Kirstie Clements, the former editor-in-chief of Vogue Australia, has made shocking revelations in her book 'The Vogue Factor' about the glamorous fashion world. In her new release, she states that under the pressure to stay extremely thin, models stuff themselves with tissue paper to curb their appetite.
Clements served as the editor of Vogue Australia for 13 years in a career spanning 25 years with the magazine before being sacked in May 2012. She unveils a rather unpleasant side of the glossy and sensational world of fashion in her book.
Affirming that the models keep themselves away from food and starve for days to achieve the skinny look, she recollected a three-day photo shoot in Marrakesh where the top model with whom she was working did not eat a single meal. As a result, the model could hardly stand up or keep her eyes open by the end of the third day of shooting.
The author of 'The Vogue Factor' also mentioned about her flatmate, a Russian model, who was a "fit model", a size used by design houses to test samples. Clements recounted that the model was often rushed to hospital to be fed with drips for skipping solid food.

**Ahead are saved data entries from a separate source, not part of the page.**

(** * review_heatmap/heatmap.py: legends, classification and assembly

    A shallow embedding of [HeatmapCreator] (src/review_heatmap/heatmap.py).

    - Python numbers are [PyNum.number]: an [Int] carries a [Z]; a [Float]
      carries a rational and denotes the binary64 value nearest to it
      ([round64], round to nearest, ties to even, 53 significant bits), as
      a float literal does.  A float product is the rounded product of its
      operands, an int operand being converted to a float first.  The
      exponent is unbounded: overflow to infinity and subnormal results are
      not modelled (the products of the program are a legend factor times
      an average of at least 20).
    - Dictionaries keyed by strings are [gmap string _]; [data["stats"]],
      which the code iterates in insertion order, is an association list.
    - A failed subscript raises [KeyError]; fallible code returns [res].
    - [generate] reads and writes attributes of the host object [mw]; it is
      a computation in the monad [M], which threads the [mw] record and
      keeps the writes made before an exception.
    - What the module imports but does not define (templates of [.web],
      [heatmap_modes], [PLATFORM], [json.dumps]) is the class [Host]. *)

From Stdlib Require Import ZArith QArith Qabs Qround Qpower Lqa DecimalString.
From stdpp Require Import gmap strings list fin_maps.

Local Open Scope Z_scope.
Local Open Scope string_scope.
Local Open Scope list_scope.

(** ** Numbers *)

Module PyNum.

Inductive number : Type :=
| Int (z : Z)
| Float (q : Q).

(** *** binary64 rounding of a rational *)

(** [floor (log2 q)] for a positive [q]. *)
Definition ilog2 (q : Q) : Z :=
  let k := Z.log2 (Qnum q) - Z.log2 (Zpos (Qden q)) in
  if Qle_bool (2 ^ k) q then k else k - 1.

(** The integer nearest to [x], ties to the even one. *)
Definition rne (x : Q) : Z :=
  let f := Qfloor x in
  match Qcompare (x - inject_Z f) (1 # 2) with
  | Lt => f
  | Gt => f + 1
  | Eq => if Z.even f then f else f + 1
  end.

(** A positive [q] rounded to 53 significant bits: the mantissa
    [q / 2^e] lies in [2^52, 2^53) and is rounded to an integer. *)
Definition round_pos (q : Q) : Q :=
  let e := ilog2 q - 52 in
  (inject_Z (rne (q * 2 ^ (- e))) * 2 ^ e)%Q.

Definition round64 (q : Q) : Q :=
  match Qnum q with
  | Z0 => 0%Q
  | Zpos _ => round_pos q
  | Zneg _ => (- round_pos (- q))%Q
  end.

(** The unit roundoff, 2^-53, and the constants 2^52 and 2^53. *)
Definition unit_roundoff : Q := 1 # 9007199254740992.
Definition two52 : Q := 4503599627370496%Q.
Definition two53 : Q := 9007199254740992%Q.

(** Bounds on what three roundings in a row can lose or gain. *)
Definition shrink : Q :=
  ((1 - unit_roundoff) * (1 - unit_roundoff) * (1 - unit_roundoff))%Q.
Definition grow : Q :=
  ((1 + unit_roundoff) * (1 + unit_roundoff) * (1 + unit_roundoff))%Q.
(** X5.  While no run is open, task updates mark nothing: the listener
    makes no call and leaves the tree as it is; it gives [log.error] one
    line for each pack whose id names no item, in order. *)
Theorem onTaskUpdate_without_run (packs : list (string * option TaskResult))
    (w : World) :
  let w' := onTaskUpdate false packs w in
  calls w' = calls w
  ∧ tree w' = tree w
  ∧ logged_errors w'
    = logged_errors w
      ++ map (λ id, ("Cannot find task during onTaskUpdate " ++ id)%string)
             (unknown_ids (tree w) packs).
Proof.
  cbn zeta. revert w. induction packs as [|pack packs IH]; intros w.
  - cbn. by rewrite app_nil_r.
  - rewrite onTaskUpdate_cons. unfold unknown_ids, getTestItemByTaskId.
    rewrite filter_cons.
    destruct (flatTestItems (tree w) !! pack.1) as [test|] eqn:E.
    + rewrite decide_False by done. apply IH.
    + rewrite decide_True by done.
      destruct (IH (log_error ("Cannot find task during onTaskUpdate " ++ pack.1) w))
        as (H1 & H2 & H3).
      split; [exact H1|]. split; [exact H2|]. rewrite H3. cbn.
      by rewrite <- app_assoc.
Qed.


(** X7.  Whenever a failure message carries a location, the location is in
    the test item's own file and is a position of numbers, none of them
    NaN; without an error there is no location. *)
Theorem message_location_in_own_file (testItem : TestItem)
    (error : option TestError) (loc : Location) :
  tm_location (testMessageForTestError stripAnsi path_sep testItem error)
  = Some loc →
  fsPath (loc_uri loc) = fsPath (ti_uri testItem)
  ∧ (∃ L C, loc_range loc = mkPosition (Num L) (Num C))
  ∧ error ≠ None.
Proof.
  destruct error as [error|]; [|done]. unfold testMessageForTestError.
  rewrite (RunnerFacts.parseLocationFromStacks_find path_sep).
  destruct (List.find _ _) as [f|] eqn:Hf; cbn.
  2:{ by destruct (has_diff error) as [[? ?]|]. }
  apply find_some in Hf as [_ Hm]. unfold frame_matches in Hm.
  apply andb_true_iff in Hm as [Hm Hc]. apply andb_true_iff in Hm as [Hp Hl].
  apply String.eqb_eq in Hp.
  intros Hloc.
  assert (loc = mkLocation (Uri_file (replace_slashes path_sep (ps_file f)))
                  (mkPosition (pred_number (ps_line f)) (pred_number (ps_column f)))).
  { destruct (has_diff error) as [[? ?]|]; cbn in Hloc; congruence. }
  subst loc. cbn. split; [done|]. split; [|done].
  destruct (ps_line f), (ps_column f); try done. eauto.
Qed.

End Handlers.

End EventFacts.

(** * Further properties of the run life cycle *)

Module SignalFacts.
Import RunLifecycle RunLifecycleSpec SignalSpec.

Local Open Scope list_scope.
Local Open Scope nat_scope.

Lemma orphaned_same rn rn' d :
  signals rn' = signals rn → testRunDefer rn' = testRunDefer rn →
  orphaned rn d → orphaned rn' d.
Proof. unfold orphaned, resolved. intros -> ->. done. Qed.

Lemma resolved_resolve rn c d :
  resolved (resolve c rn) d
  = if decide (c = d) then bool_decide (d < length (signals rn))
    else resolved rn d.
Proof.
  unfold resolved, resolve. cbn. case_decide as E.
  - subst. destruct (decide (d < length (signals rn))) as [Hlt|Hge].
    + rewrite list_lookup_insert_eq by done. cbn. by rewrite bool_decide_eq_true_2.
    + rewrite list_insert_ge by lia. rewrite lookup_ge_None_2 by lia.
      cbn. by rewrite bool_decide_eq_false_2.
  - by rewrite list_lookup_insert_ne.
Qed.

Lemma signals_end rn :
  signals (endTestRun rn)
  = match testRunDefer rn with
    | Some c => <[c := true]> (signals rn)
    | None => signals rn
    end
  ∧ testRunDefer (endTestRun rn) = None
  ∧ signals (dispose rn) = signals (endTestRun rn)
  ∧ testRunDefer (dispose rn) = None.
Proof.
  unfold endTestRun, dispose.
  destruct (testRun rn); cbn; destruct (testRunDefer rn); cbn; done.
Qed.

Lemma defer_end rn : testRunDefer (endTestRun rn) = None.
Proof. apply signals_end. Qed.

Lemma defer_dispose rn : testRunDefer (dispose rn) = None.
Proof. apply signals_end. Qed.

Lemma orphaned_end rn d :
  orphaned rn d → orphaned (endTestRun rn) d ∧ orphaned (dispose rn) d.
Proof.
  intros (Hlt & Hres & Hcur).
  destruct (signals_end rn) as (Hs & Hd & Hs' & Hd').
  assert (G : ∀ rn', signals rn' = signals (endTestRun rn) →
                     testRunDefer rn' = None → orphaned rn' d).
  { intros rn' E1 E2. unfold orphaned, resolved in *. rewrite E1, E2, Hs.
    destruct (testRunDefer rn) as [c|]; [|done].
    rewrite length_insert. split; [done|]. split; [|done].
    rewrite list_lookup_insert_ne; [done|]. congruence. }
  split; apply G; done.
Qed.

Clements also wrote that when dieting did not help them in reducing their weight, the models would resort to breast reduction surgery just to appear thinner.
The author also revealed that there were different measures of thinness in the fashion world.

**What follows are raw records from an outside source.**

(** ** The cases of [insertRange], one at a time *)

Ltac compare_tac :=
  unfold caseCondition;
  rewrite ?Z.geb_leb, ?Z.gtb_ltb;
  repeat match goal with
    | |- context [?a <=? ?b] => destruct (Z.leb_spec a b)
    | |- context [?a <? ?b] => destruct (Z.ltb_spec a b)
    end;
  cbn; try reflexivity; try discriminate; try lia.

Lemma applicableCase_applies range current c :
  applicableCase range current = Some c -> caseApplies c range current.
Proof.
  intros H. apply applicableCase_bounds in H. cbv zeta in H.
  split.
  - destruct c; compare_tac.
  - intros c' Hlt. destruct c, c'; cbn in Hlt; try lia; compare_tac.
Qed.

Lemma caseIndex_inj c c' : caseIndex c = caseIndex c' -> c = c'.
Proof. destruct c, c'; cbn; intros H; (reflexivity || discriminate). Qed.

Lemma caseApplies_unique range current c c' :
  caseApplies c range current -> caseApplies c' range current -> c = c'.
Proof.
  intros [H1 L1] [H2 L2]. apply caseIndex_inj.
  destruct (Nat.lt_trichotomy (caseIndex c) (caseIndex c')) as [H|[H|H]].
  - apply L2 in H. congruence.
  - exact H.
  - apply L1 in H. congruence.
Qed.

(** ** The embedding on small inputs *)

Example slice_middle : slice (js "hello world") 3 5 = js "lo".
Proof. reflexivity. Qed.

Example slice_past_the_end : slice (js "abc") 1 11 = js "bc".
Proof. reflexivity. Qed.

Example slice_negative : slice (js "abc") (-2) 3 = js "bc".
Proof. reflexivity. Qed.

Example insertRange_intersects_ending :
  insertRange (formatted ITALIC 3 5) [mkRangeNode (formatted BOLD 0 5) []]
  = Return helloTree.
Proof. reflexivity. Qed.

Example insertRange_contains :
  insertRange (formatted ITALIC 0 11) [mkRangeNode (formatted BOLD 3 2) []]
  = Return [mkRangeNode (formatted ITALIC 0 3) [];
            mkRangeNode (formatted BOLD 3 2) [mkRangeNode (formatted ITALIC 0 2) []];
            mkRangeNode (formatted ITALIC 5 6) []].
Proof. reflexivity. Qed.

Example insertRange_touching :
  insertRange (formatted ITALIC 5 3) [mkRangeNode (formatted BOLD 0 5) []]
  = Return [mkRangeNode (formatted BOLD 0 5) [];
            mkRangeNode (formatted ITALIC 5 3) []].
Proof. reflexivity. Qed.

Example removeAll_markers :
  cleanSnippet leftMarker rightMarker foxSnippet = js "<<truncation>>the fox jumps".
Proof. vm_compute. reflexivity. Qed.

Example matchAll_markers :
  RegExp.matchAll leftMarker rightMarker foxSnippet = [(18, 26, 29)].
Proof. vm_compute. reflexivity. Qed.

Example exec_found : RegExp.exec (js "brown") catBody = Some 8.
Proof. vm_compute. reflexivity. Qed.

Example spoiler_then_mention :
  applyRangesForText (Some helloWorld)
    [mkBodyRange 6 1 (mkHydratedMention (js "uuid") (js "Bob") (js "conversation"))]
    [mkBodyRange 0 5 (mkFormatting SPOILER None)]
  = Some (SPOILER_REPLACEMENT ++ js " @Boborld").
Proof. vm_compute. reflexivity. Qed.

Example sort_is_stable :
  map (fun r : BodyRange nat => data r)
    (sort byStartDescending
       [mkBodyRange 1 0 1%nat; mkBodyRange 4 0 2%nat; mkBodyRange 1 0 3%nat;
        mkBodyRange 4 0 4%nat])
  = [2%nat; 4%nat; 1%nat; 3%nat].
Proof. reflexivity. Qed.

(** * The claims *)

(** C1 (coverage).  For every text and every well-formed range tree
    (siblings sorted ascending by start and not overlapping at every level,
    every child inside the span of its parent), [collapseRangeTree] returns
    display nodes whose [text] fields, concatenated in output order, are
    exactly the text it was given. *)
Theorem collapseRangeTree_coverage (text : JSString) (tree : list RangeNode) :
  wellFormed tree ->
  forall parentData parentOffset,
  exists nodes,
    collapseRangeTree parentData parentOffset text tree = Return nodes
    /\ joinText nodes = text.
Proof.
  intros [Hsorted Hwf] parentData parentOffset.
  apply (@collapseRangeTree_spells_from tree); try assumption.
  apply Forall_forall. intros n _. apply collapseChildren_spells.
Qed.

"When a model who was getting good work in Australia starved herself down two sizes in order to be cast in the overseas shows... the Vogue fashion office would say she'd become 'Paris thin'."
The book was penned by Clements after she was abruptly dismissed and replaced by Edwina McCann, a former editor of Harper's Bazaar Australia. Her claim of models starving to death to remain thin and slender was in chorus with fashion industry insiders, reported Times of India.
Similar claims were made in 2010 by Amy Lemons, a former Vogue cover girl, who claimed to have seen models eat cotton balls dipped in juice to stave off hunger pangs.